── EXTRACTED MATERIAL

(** X8: when no content box was found on an image of positive size, the
    standard branch warns once, takes the whole image as content, and its
    pre-resize crop is the whole image, pixel for pixel. *)
Theorem blank_standard_card_is_kept_whole (cfg : config) (img : PIL.image rgba)
  (target_w target_h : Z) :
  0 <= BORDER_LEFT_PX cfg /\ 0 <= BORDER_RIGHT_PX cfg
  /\ 0 <= BORDER_TOP_PX cfg /\ 0 <= BORDER_BOTTOM_PX cfg ->
  0 < width img -> 0 < height img ->
  exists cropped,
    effective_content_extents cfg img standard None
    = (Ret (0, 0, width img, height img), [WarnNoOverallContent])
    /\ border_adjusted_crop cfg img standard (0, 0, width img, height img)
         target_w target_h = (Ret (Some cropped), [ActionStandard])
    /\ width cropped = width img /\ height cropped = height img
    /\ forall x y, 0 <= x < width img -> 0 <= y < height img ->
                   pixel cropped x y = pixel img x y.
Proof.
  intros (Hl & Hr & Ht & Hb) Hw Hh.
  destruct (standard_crop_without_fallback cfg img target_w target_h
              0 0 (width img) (height img) Hl Hr Ht Hb)
    as (cropped & x0 & y0 & x1 & y1 & _ & Hcrop & Hcont & Hcw & Hch & Hpx);
    [lia|lia|lia|lia|].
  assert (x0 = 0 /\ y0 = 0 /\ x1 = width img /\ y1 = height img) as (-> & -> & -> & ->)
    by lia.
  exists cropped. split; [reflexivity|]. split; [exact Hcrop|].
  split; [lia|]. split; [lia|].
  intros x y Hx Hy. rewrite <- (Hpx x y) by lia. now rewrite !Z.sub_0_r.
Qed.

Lemma blank_standard_card_is_kept_whole_witness :
  exists cropped,
    effective_content_extents module_config black_card standard None
    = (Ret (0, 0, width black_card, height black_card), [WarnNoOverallContent])
    /\ border_adjusted_crop module_config black_card standard
         (0, 0, width black_card, height black_card) CARD_WIDTH_PX CARD_HEIGHT_PX
       = (Ret (Some cropped), [ActionStandard])
    /\ width cropped = width black_card /\ height cropped = height black_card
    /\ forall x y, 0 <= x < width black_card -> 0 <= y < height black_card ->
                   pixel cropped x y = pixel black_card x y.
Proof.
  apply (blank_standard_card_is_kept_whole module_config black_card
           CARD_WIDTH_PX CARD_HEIGHT_PX).
  - cbn. lia.
  - vm_compute. reflexivity.
  - vm_compute. reflexivity.
Defined.

(** ** File name sanitising *)

Section Sanitize.

Lemma ascii_eqb_true (a b : ascii) : Ascii.eqb a b = true <-> a = b.
Proof. apply Ascii.eqb_eq. Qed.

Lemma ascii_eqb_false (a b : ascii) : Ascii.eqb a b = false <-> a <> b.
Proof. apply Ascii.eqb_neq. Qed.

Lemma re_sub_runs_class_free (cls : ascii -> bool) (b : bool) (s : list ascii) :
  cls underscore = false ->
  Forall (fun c => cls c = false) (re_sub_runs cls [underscore] b s).
Proof.
  intros Hu. revert b. induction s as [|c s IH]; intros b; cbn [re_sub_runs].
  - constructor.
  - destruct (cls c) eqn:Hc.
    + destruct b; cbn [app]; [apply IH|]. constructor; [exact Hu|apply IH].
    + constructor; [exact Hc|apply IH].
Qed.

Lemma re_sub_runs_keeps (P : ascii -> Prop) (cls : ascii -> bool) (b : bool)
  (s : list ascii) :
  P underscore -> Forall P s -> Forall P (re_sub_runs cls [underscore] b s).
Proof.
  intros Hu Hs. revert b. induction Hs as [|c s Hc Hs IH]; intros b; cbn [re_sub_runs].
  - constructor.
  - destruct (cls c).
    + destruct b; cbn [app]; [apply IH|]. constructor; [exact Hu|apply IH].
    + constructor; [exact Hc|apply IH].
Qed.

(** Collapsing runs of underscores leaves no two in a row; inside a run the
    output does not start with an underscore. *)
Lemma collapse_no_adjacent (b : bool) (s : list ascii) :
  no_adjacent underscore (re_sub_runs (fun c => Ascii.eqb c underscore) [underscore] b s)
  /\ (b = true -> ~ starts_with underscore (re_sub_runs (fun c => Ascii.eqb c underscore) [underscore] b s)).
Proof.
  revert b. induction s as [|c s IH]; intros b; cbn [re_sub_runs].
  - split; [exact I|]. intros _ H. exact H.
  - destruct (Ascii.eqb c underscore) eqn:Hc.
    + destruct (IH true) as [Hna Hst]. destruct b; cbn [app].
      * split; [exact Hna|]. intros _. now apply Hst.
      * split; [|discriminate]. cbn [no_adjacent]. split; [|exact Hna].
        intros _. now apply Hst.
    + apply ascii_eqb_false in Hc. destruct (IH false) as [Hna _].
      split.
      * cbn [no_adjacent]. split; [|exact Hna]. intros E. contradiction.
      * intros _ E. cbn [starts_with] in E. contradiction.
Qed.

Lemma lstrip_suffix (c : ascii) (s : list ascii) :
  exists pre, s = pre ++ lstrip c s.
Proof.
  induction s as [|a s IH]; cbn [lstrip].
  - exists []. reflexivity.
  - destruct (Ascii.eqb a c).
    + destruct IH as (pre & Hpre). exists (a :: pre). cbn [app]. now f_equal.
    + exists []. reflexivity.
Qed.

Lemma lstrip_not_starting (c : ascii) (s : list ascii) : ~ starts_with c (lstrip c s).
Proof.
  induction s as [|a s IH]; cbn [lstrip]; [intros H; exact H|].
  destruct (Ascii.eqb a c) eqn:E; [exact IH|].
  apply ascii_eqb_false in E. cbn [starts_with]. exact E.
Qed.

Lemma lstrip_fixed (c : ascii) (s : list ascii) : ~ starts_with c s -> lstrip c s = s.
Proof.
  destruct s as [|a s]; intros H; cbn [lstrip]; [reflexivity|].
  destruct (Ascii.eqb a c) eqn:E; [|reflexivity].
  apply ascii_eqb_true in E. cbn [starts_with] in H. contradiction.
Qed.

Lemma rstrip_prefix (c : ascii) (s : list ascii) : exists suf, s = rstrip c s ++ suf.
Proof.
  unfold rstrip. destruct (lstrip_suffix c (rev s)) as (pre & Hpre).
  exists (rev pre). rewrite <- rev_app_distr, <- Hpre. now rewrite rev_involutive.
Qed.

Lemma no_adjacent_app (c : ascii) (s1 s2 : list ascii) :
  no_adjacent c (s1 ++ s2) -> no_adjacent c s1 /\ no_adjacent c s2.
Proof.
  induction s1 as [|a s1 IH]; cbn [app no_adjacent].
  - intros H. split; [exact I|exact H].
  - intros [Ha Hrest]. destruct (IH Hrest) as [H1 H2]. split; [|exact H2].
    split; [|exact H1]. intros E Hs. apply (Ha E).
    destruct s1; [contradiction|exact Hs].
Qed.

Lemma starts_with_app (c : ascii) (s1 s2 : list ascii) :
  s1 <> [] -> starts_with c (s1 ++ s2) -> starts_with c s1.
Proof. destruct s1; [congruence|]. intros _ H. exact H. Qed.

(** What [strip] leaves of a string without doubled underscores. *)
Lemma strip_shape (s : list ascii) :
  let r := strip underscore s in
  (exists pre suf, s = pre ++ r ++ suf)
  /\ ~ starts_with underscore r /\ ~ starts_with underscore (rev r).
Proof.
  intros r. subst r. unfold strip.
  destruct (lstrip_suffix underscore s) as (pre & Hpre).
  destruct (rstrip_prefix underscore (lstrip underscore s)) as (suf & Hsuf).
  split; [|split].
  - exists pre, suf. rewrite <- Hsuf. exact Hpre.
  - intros H. apply (lstrip_not_starting underscore s). rewrite Hsuf.
    destruct (rstrip underscore (lstrip underscore s)); [contradiction|exact H].
  - unfold rstrip. rewrite rev_involutive. apply lstrip_not_starting.
Qed.

Lemma forall_app_inv {A : Type} (P : A -> Prop) (l1 l2 l3 : list A) :
  Forall P (l1 ++ l2 ++ l3) -> Forall P l2.
Proof.
  intros H. apply Forall_app in H. destruct H as [_ H].
  apply Forall_app in H. tauto.
Qed.

Lemma invalid_char_underscore : invalid_char underscore = false.
Proof. reflexivity. Qed.

(** The result of [sanitize_chars] is always a clean component. *)
Lemma sanitize_chars_clean (name : list ascii) : clean_component (sanitize_chars name).
Proof.
  unfold sanitize_chars, re_sub_class_plus.
  set (base := fst (splitext (basename name))).
  set (s1 := re_sub_runs invalid_char [underscore] false base).
  set (s2 := re_sub_runs (fun c => Ascii.eqb c underscore) [underscore] false s1).
  assert (H1 : Forall (fun c => invalid_char c = false) s1).
  { apply re_sub_runs_class_free. reflexivity. }
  assert (H2 : Forall (fun c => invalid_char c = false) s2).
  { apply re_sub_runs_keeps; [reflexivity|exact H1]. }
  destruct (collapse_no_adjacent false s1) as [Hna _]. fold s2 in Hna.
  destruct (strip_shape s2) as ((pre & suf & Hs) & Hhd & Hlast).
  destruct (strip underscore s2) as [|a r] eqn:E.
  - unfold clean_component. split; [discriminate|]. split.
    + repeat constructor.
    + cbn. intuition discriminate.
  - unfold clean_component. split; [discriminate|]. split.
    + rewrite Hs in H2. now apply forall_app_inv in H2.
    + split; [|split; assumption].
      rewrite Hs in Hna. apply no_adjacent_app in Hna. destruct Hna as [_ Hna].
      apply no_adjacent_app in Hna. tauto.
Qed.

Lemma rfind_from_absent (c : ascii) (p : list ascii) (i last : Z) :
  Forall (fun a => a <> c) p -> rfind_from c p i last = last.
Proof.
  intros H. revert i. induction H as [|a p Ha Hp IH]; intros i; cbn [rfind_from].
  - reflexivity.
  - apply ascii_eqb_false in Ha. rewrite Ha. apply IH.
Qed.

Lemma re_sub_runs_fixed (cls : ascii -> bool) (b : bool) (s : list ascii) :
  Forall (fun c => cls c = false) s -> re_sub_runs cls [underscore] b s = s.
Proof.
  intros H. revert b. induction H as [|c s Hc Hs IH]; intros b; cbn [re_sub_runs].
  - reflexivity.
  - rewrite Hc. f_equal. apply IH.
Qed.

Lemma collapse_fixed (b : bool) (s : list ascii) :
  no_adjacent underscore s -> (b = true -> ~ starts_with underscore s) ->
  re_sub_runs (fun c => Ascii.eqb c underscore) [underscore] b s = s.
Proof.
  revert b. induction s as [|c s IH]; intros b Hna Hb; cbn [re_sub_runs].
  - reflexivity.
  - cbn [no_adjacent] in Hna. destruct Hna as [Hc Hna].
    destruct (Ascii.eqb c underscore) eqn:E.
    + apply ascii_eqb_true in E. destruct b.
      * exfalso. apply (Hb eq_refl). exact E.
      * cbn [app]. subst c. f_equal. apply IH; [exact Hna|]. intros _. now apply Hc.
    + f_equal. apply IH; [exact Hna|discriminate].
Qed.

(** A clean component is left as it is. *)
Lemma sanitize_chars_fixed (s : list ascii) : clean_component s -> sanitize_chars s = s.
Proof.
  intros (Hne & Hvalid & Hna & Hhd & Hlast).
  assert (Hnosep : Forall (fun a => a <> sep) s).
  { eapply Forall_impl; [|exact Hvalid]. intros a Ha ->. discriminate. }
  assert (Hnodot : Forall (fun a => a <> extsep) s).
  { eapply Forall_impl; [|exact Hvalid]. intros a Ha ->. discriminate. }
  unfold sanitize_chars.
  assert (Hbase : basename s = s).
  { unfold basename, rfind. now rewrite rfind_from_absent. }
  rewrite Hbase.
  assert (Hext : splitext s = (s, [])).
  { unfold splitext, rfind. now rewrite !rfind_from_absent. }
  rewrite Hext. cbn [fst]. unfold re_sub_class_plus.
  rewrite (re_sub_runs_fixed invalid_char false s Hvalid).
  rewrite collapse_fixed by (assumption || discriminate).
  unfold strip, rstrip. rewrite (lstrip_fixed underscore s Hhd).
  rewrite (lstrip_fixed underscore (rev s) Hlast), rev_involutive.
  destruct s; [congruence|reflexivity].
Qed.

End Sanitize.

(** X9: a sanitised component is never empty and contains none of the
    characters the pattern forbids: no [<], [>], [:], double quote, slash,
    backslash, [|], [?], star, white space or dot. *)
Theorem sanitized_name_is_valid (name : string) :
  sanitize_filename_component name <> EmptyString
  /\ Forall (fun c => invalid_char c = false) (chars (sanitize_filename_component name)).
Proof.
  unfold sanitize_filename_component, text, chars.
  destruct (sanitize_chars_clean (list_ascii_of_string name)) as (Hne & Hvalid & _).
  rewrite list_ascii_of_string_of_list_ascii. split; [|exact Hvalid].
  intros E. apply Hne.
  rewrite <- (list_ascii_of_string_of_list_ascii (sanitize_chars _)), E. reflexivity.
Qed.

────

WORK ITEM » Each line containing the word "leaves" must be pulled from the listing and copied.

RESPONSE AREA »
(** Collapsing runs of underscores leaves no two in a row; inside a run the
(** What [strip] leaves of a string without doubled underscores. *)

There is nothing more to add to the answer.